Another major part of the proposal is a plan to remove physician-administered drugs from the sustainable growth rate (SGR)—the statutory formula used to set physician payment rates under Medicare. Physicians' organizations have sought the repeal of the SGR for many years saying that it is flawed and does not reflect the true cost of providing medical care. A major criticism of the formula is that it counts the price of physician-administered drugs, over which physicians have little control, as a physician service.
Since the SGR is designed to cut payments when health care expenditures rise above a certain target, the inclusion of drugs has caused physicians to exceed those targets more rapidly and has contributed to pay cuts over the years.
The removal of physician-administered drugs from the SGR should reduce the number of years that physicians see pay cuts, according to the CMS. And the American Medical Association is betting that the change will make it less expensive for Congress to repeal the SGR, which would also benefit physicians.
Even if enacted, the proposal will not stop the 21.5% pay cut slated to go into effect on Jan. 1, 2010. However, several physicians interviewed said they were hopeful that Congress would step in again this year to roll back this cut, whether through health reform legislation or in a separate bill.
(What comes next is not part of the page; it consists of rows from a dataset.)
(** A legacy completion is translated exactly when its prompt is not empty and its
    [stop] is a string or a list of strings: to a conversation of one user message,
    the prompt, with the same model, limits, stop sequences, user and streaming; any
    other is the client's error. *)
Theorem legacy_to_chat_spec serde_error request :
  match legacy_to_chat serde_error request with
  | Ok chat =>
      prompt_into_text (lc_prompt request) <> "" /\
      req_messages chat = [message_user (prompt_into_text (lc_prompt request))] /\
      req_model chat = lc_model request /\ req_stream chat = lc_stream request /\
      req_max_tokens chat = lc_max_tokens request /\ req_user chat = lc_user request /\
      req_temperature chat = through_json (lc_temperature request) /\
      stop_list (lc_stop request) (req_stop chat)
  | Err e =>
      api_status e = 400 /\
      (prompt_into_text (lc_prompt request) = "" \/ forall l, ~ stop_list (lc_stop request) l)
  end.
Proof.
  unfold legacy_to_chat, str_is_empty.
  destruct (bool_decide_reflect (prompt_into_text (lc_prompt request) = "")) as [Hp|Hp]; [auto|].
  destruct (lc_stop request) as [[| | |s|vs|]|] eqn:Es; cbn [legacy_stop read_stop];
    try (by split; [done|right; intros l Hl; inversion Hl]);
    try (split_and!; try done; constructor).
  destruct (mapM value_as_str vs) as [l|] eqn:Em; cbn.
  - apply read_strings in Em as ->. split_and!; try done. constructor.
  - split; [done|]. right. intros l Hl. inversion Hl as [| | |l' Heq]; subst. by rewrite mapM_strings in Em.
Qed.
(* ===== verification/Route.v ===== *)
(** * The non-streaming request path
    (src/crates/himadri/src/gateway/route.rs)

    [prepare_request], [select_targets], [embed] and [route] over the gateway
    of Gateway.v and the outside world [W]: a request runs alone, from its
    guards to its accounting. A panic of a random draw ends a request as
    [Panicked]. Log lines are not modelled. *)

From S2P Require Import Prelude CircuitBreaker Str Float Types Errors Config RateLimiter Strategy Plugin Usage Auditing Policy Provider Failover Gateway.

(** What the path takes from outside, at a state of the world: the three
    clocks, fresh identifiers, random draws, the cache counters; and, once and
    for all, the environment, case mapping and regular expressions. *)
Record Outside (W Regex : Type) := {
  out_now_micros : W -> Z;
  out_now_ms : W -> Z;
  out_instant_ns : W -> Z;
  out_uuid : W -> string * W;
  out_stamp : W -> Stamp * W;
  out_gen_range : W -> nat -> f64 -> option f64;
  out_cache_hit : W -> W;
  out_cache_miss : W -> W;
  out_env : string -> option string;
  out_to_lowercase : string -> string;
  out_is_match : Regex -> string -> bool;
}.
Arguments out_now_micros {W Regex}.
Arguments out_now_ms {W Regex}.
Arguments out_instant_ns {W Regex}.
Arguments out_uuid {W Regex}.
Arguments out_stamp {W Regex}.
Arguments out_gen_range {W Regex}.
Arguments out_cache_hit {W Regex}.
Arguments out_cache_miss {W Regex}.
Arguments out_env {W Regex}.
Arguments out_to_lowercase {W Regex}.
Arguments out_is_match {W Regex}.

(** Why a request failed. *)
Inductive Failure := Panicked | Failed (e : GatewayError).

Definition map_plugin_error (e : PluginError) : GatewayError :=
  match e with
  | Rejected _ reason kind =>
      match kind with
      | KindRateLimited retry_after_secs => RateLimited retry_after_secs
      | KindBudgetExceeded => QuotaExceeded reason
      | KindForbidden => Forbidden reason
      | KindBadRequest => BadRequest (plugin_error_to_string e)
      end
  | PluginInternal _ => Internal (plugin_error_to_string e)
  end.

Definition with_remote_ip (ip : option string) (c : PluginContext) : PluginContext :=
  {| ctx_request_id := ctx_request_id c; ctx_request := ctx_request c; ctx_auth := ctx_auth c;
     ctx_metadata := ctx_metadata c; ctx_provider := ctx_provider c; ctx_latency := ctx_latency c;
     ctx_tokens_used := ctx_tokens_used c; ctx_error := ctx_error c; ctx_response := ctx_response c;
     ctx_response_text := ctx_response_text c; ctx_response_chunks := ctx_response_chunks c;
     ctx_remote_ip := ip |}.

(** The flattening of infrastructure failures. *)
Definition flatten_attempt_error (e : AttemptError) : ProviderError :=
  match e with
  | AttemptProvider e => e
  | AttemptCircuitOpen p => PApi 503 ("Circuit breaker open for provider " +:+ p)
  | AttemptProviderNotFound p => PApi 503 ("Provider not found: " +:+ p)
  | AttemptApiKey e => PApi 503 (gateway_error_to_string e)
  | NoTargets => PInternal "No targets attempted"
  end.

(** The target a cached response is attributed to. *)
Definition cache_target : Target :=
  {| target_id := None; target_provider := "cache"; target_weight := f64_of_Z 1;
     target_models := None; target_api_key_env := None; target_base_url := None |}.

Section Route.
Context {W S B RL R Regex : Type}.
Context `{CircuitBreakerTrait B} `{RateLimiting RL}.
Context (cb_default : B) (out : Outside W Regex).

Abbreviation gateway := (Gateway W S B RL R Regex).

Definition with_limiter (l : RL) (g : gateway) : gateway :=
  with_routing (gw_config g) (gw_providers g) (gw_strategy g) (gw_circuit_breakers g)
    (gw_targets g) (gw_provider_keys g) l (gw_config_history g) g.

Definition with_health (breakers : gmap string B) (strategy : Strategy InMemoryLatencyStore Regex)
    (g : gateway) : gateway :=
  with_routing (gw_config g) (gw_providers g) strategy breakers
    (gw_targets g) (gw_provider_keys g) (gw_rate_limiter g) (gw_config_history g) g.

(** The guards after the rate limits. *)
Definition static_guards (request : ChatCompletionRequest) (auth : option AuthContext)
    (config : Config) : result unit GatewayError :=
  let? _ := check_token_budgets auth config request in
  let? _ := check_org_guardrails (out_to_lowercase out) auth config request in
  check_rbac_model auth config (req_model request).

Definition prepare_request (request : ChatCompletionRequest) (auth : option AuthContext)
    (remote_ip : option string) (g : gateway) (w : W)
    : result PluginContext GatewayError * (gateway * W) :=
  let config := gw_config g in
  let '(limits, l) := check_rate_limits (out_now_micros out w) auth config (gw_rate_limiter g) in
  let g := with_limiter l g in
  match (let? _ := limits in static_guards request auth config) with
  | Err e => (Err e, (g, w))
  | Ok _ =>
      let '(id, w) := out_uuid out w in
      let ctx := with_remote_ip remote_ip (ctx_from_request id request auth) in
      let '(r, (ctx, w)) := run_before (gw_plugin_manager g) ctx w in
      match r with
      | Ok _ => (Ok ctx, (g, w))
      | Err e => (Err (map_plugin_error e), (g, w))
      end
  end.

Definition eligible_targets (model : string) (g : gateway) : list Target :=
  List.filter (fun t => target_serves_model t model) (gw_targets g).

Definition select_targets (request : ChatCompletionRequest) (auth : option AuthContext)
    (g : gateway) (w : W) : result (list Target) Failure :=
  match eligible_targets (req_model request) g with
  | [] => Err (Failed (NotFound ("No provider is configured to serve model '" +:+
                                 req_model request +:+ "'")))
  | eligible =>
      match select_ordered (out_is_match out) (out_to_lowercase out) (out_gen_range out w)
              (gw_strategy g) request eligible with
      | None => Err Panicked
      | Some ordered =>
          map_err Failed
            (let? ordered := ordered in filter_targets_by_rbac auth (gw_config g) ordered)
      end
  end.
(** The open inner stream and its wrapper. *)
Definition route_stream (request : ChatCompletionRequest) (auth : option AuthContext)
    (remote_ip : option string) (g : Gateway W S B RL R Regex) (w : W)
    : result (S * GuardrailStream) Failure * (Gateway W S B RL R Regex * W) :=
  match prepare_request out request auth remote_ip g w with
  | (Err e, s) => (Err (Failed e), s)
  | (Ok ctx, (g, w)) =>
      let request := ctx_request ctx in
      match select_targets out request auth g w with
      | Err e => (Err e, (g, w))
      | Ok ordered =>
          let '(r, st) :=
            with_failover (L := InMemoryLatencyStore) cb_default (out_now_ms out)
              (out_instant_ns out) (out_env out) (gw_providers g) (gw_provider_keys g)
              (fun provider api_key => prov_complete_stream provider request api_key)
              ordered {| fs_breakers := gw_circuit_breakers g; fs_latency := None; fs_world := w |} in
          let g := with_health (fs_breakers st) (gw_strategy g) g in
          let w := fs_world st in
          match r with
          | None => (Err (Failed (Internal "No targets configured")), (g, w))
          | Some (target, Err e, _) => (Err (Failed (stream_attempt_error e)), (g, w))
          | Some (target, Ok stream, _) =>
              let w := log_event
                (stream_start_event auth (ctx_request_id ctx) (target_provider target) request) w in
              let recorder := recorder_new (target_provider target) (req_model request)
                                (auth ≫= auth_key_id) (out_instant_ns out w) in
              (Ok (stream, wrap_stream_with_guardrails request auth recorder), (g, w))
          end
      end
  end.
End RouteStream.

(** ** Runs *)

(** The polls of a client: the inner stream's answer and the clock of each. *)
Fixpoint poll_run (polls : list (Poll (option Item) * Z)) (s : GuardrailStream)
    : list (Poll (option Item)) * GuardrailStream * list StreamEffect :=
  match polls with
  | [] => ([], s, [])
  | (inner, now) :: polls =>
      let '(answer, s, effects) := poll_next inner now s in
      let '(answers, s, effects') := poll_run polls s in
      (answer :: answers, s, (effects ++ effects')%list)
  end.

Definition not_end (p : Poll (option Item) * Z) : Prop := p.1 <> Ready None.

Definition usage_of (p : Poll (option Item) * Z) : option Usage :=
  match p.1 with Ready (Some (Ok chunk)) => chunk_usage chunk | _ => None end.

Definition error_text_of (p : Poll (option Item) * Z) : option string :=
  match p.1 with Ready (Some (Err e)) => Some (provider_error_to_string e) | _ => None end.

Definition text_of (p : Poll (option Item) * Z) : string :=
  match p.1 with Ready (Some (Ok chunk)) => chunk_text chunk | _ => "" end.

Definition body_text (polls : list (Poll (option Item) * Z)) : string :=
  foldr (fun p t => text_of p +:+ t) "" polls.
The fee schedule proposal also includes policy changes related to imaging. The proposed rule would cut payments for certain high-cost imaging services by assuming that imaging equipment priced at more than $1 million is used 90% of the time, compared with the current assumption of use at 50%.
The proposed change is based on studies from the Medicare Payment Advisory Commission (MedPAC) showing that the use of high-cost imaging equipment is higher than previously thought.
For example, MedPAC found that in certain markets, MRIs were being used an average of about 46 hours a week, or 92% of a 50-hour workweek.
The agency said it will continue to examine the data for equipment valued at less than $1 million but is not proposing a change at this time.
Overall, the proposed fee schedule is not good for dermatologists or any specialist.